Social Media: One Small Reason Beto O'Rourke Beat Silvestre Reyes - Blog
Social Media: One Small Reason Beto O'Rourke Beat Silvestre Reyes
May 30, 2012
Anyone who is friends with me on Facebook or follows me on Twitter knows that I've been supporting Beto O'Rourke since the day he announced his congressional campaign. I've known Beto for years and my first job out of college was with his web development company. I will always be appreciative of the opportunity he gave me to work for him, and I wouldn't be where I am today without that experience.
As the owner of my own web development company, I am always online. If I'm not on my laptop reading about programming, technology, or graphic design, I'm on my iPhone going through my Facebook and Twitter feeds. During the congressional race, I was interested to see how each candidate would use social media to promote their platform and connect with people throughout El Paso. Social media is ridiculously important to get right for any candidate running for office, especially for someone like Beto who was running against a 16-year incumbent with the ability to raise a lot of money. Social media is free and levels the playing field.
Beto's campaign knocked their social media strategy out of the park. The Reyes campaign struck out. And I'm not just saying that because I'm a Beto supporter. Let's take a look at some numbers:
Beto's campaign page on Facebook had more than twice the number of fans as the Reyes campaign page, and Beto's campaign had more than EIGHT times the number of followers as the Reyes campaign on Twitter. That's a huge difference, especially with the ability to easily share a campaign post on Facebook with your own friends and the ability to retweet a campaign tweet to your own followers. That means Beto's reach across Facebook and Twitter was far greater than the Reyes campaign, because more people were seeing shares and retweets of content created by Beto's campaign.
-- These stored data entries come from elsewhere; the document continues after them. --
(* ===== verification/ClientMountThms.v ===== *)
(** * What connecting promises

    The credentials a client dials with are those the server checks; a lost
    connection is dialled again a bounded number of times and given up early only for
    an answer that says so; a pinned certificate is the only one accepted; the
    kernel's list of mounts is read as it was written. *)
From S2P Require Import Prelude GoIO Prog Paths Utf8 ServerEnv ServerXattrOk ServerHttp ClientMount ClientWait.

(** ** Credentials *)

Lemma b64_val_char n : 0 <= n < 64 -> b64_val (b64_char n) = Some n.
Proof.
  intros Hn. assert (forallb (fun k => bool_decide (b64_val (b64_char (Z.of_nat k)) = Some (Z.of_nat k))) (seq 0 64) = true) as H
    by (vm_compute; reflexivity).
  rewrite forallb_forall in H. specialize (H (Z.to_nat n)). rewrite Z2Nat.id in H by lia.
  apply bool_decide_eq_true in H; [done|]. apply in_seq. lia.
Qed.

Lemma b64_char_not_pad n : 0 <= n < 64 -> b64_char n <> x3d.
Proof. intros Hn E. pose proof (b64_val_char n Hn) as H. rewrite E in H. by vm_compute in H. Qed.

Lemma byte_of_Z_eq c v : v = byte_val c -> byte_of_Z v = c.
Proof. intros ->. apply byte_of_Z_val. Qed.

(** The six-bit groups of bytes, and the bytes of the groups. *)
Lemma group_range a b c :
  0 <= a < 256 -> 0 <= b < 256 -> 0 <= c < 256 ->
  (0 <= a / 4 < 64) /\ (0 <= a mod 4 * 16 + b / 16 < 64) /\ (0 <= b mod 16 * 4 + c / 64 < 64) /\ (0 <= c mod 64 < 64).
Proof. intros. Z.to_euclidean_division_equations. lia. Qed.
One thing that stood out to me during election day was the social media usage by each candidate. I went through each candidate's Facebook page and Twitter feed and counted the number of posts/tweets/retweets created during election day until the polls closed at 7:00 p.m.:
Wow. I recounted just to be sure, but those numbers are correct. Beto's campaign did a great job posting and tweeting pictures of Beto and his supporters along with other relevant election information throughout the day. The Reyes campaign posted once in the morning (a picture of a billboard that looked like it was in the middle of nowhere), and posted twice in the afternoon right before the polls closed. One of the afternoon posts was a link to the ad that ran during the Super Bowl, which aired almost four months ago. The post seemed extremely dated.
An hour after the polls closed, the Reyes campaign posted a photo album on Facebook with photos taken of Reyes and his supporters during election day. I'm still scratching my head trying to figure out why these photos were posted an hour AFTER the polls closed. The campaign should have been uploading these photos throughout the day to Facebook and Twitter using a mobile phone. This would have shown Reyes supporters that he was out in the community making one last push for votes, and could have enticed a few more people to vote for Reyes.
The sheer volume of social media updates by Beto's campaign compared to the Reyes campaign during election day made the Reyes campaign seem irrelevant and out of touch. Social media was one small reason Beto was able to win the primary.
To say that I am excited that Beto won is an absolute understatement. Congrats to Beto and his entire campaign staff for running a great campaign online and offline.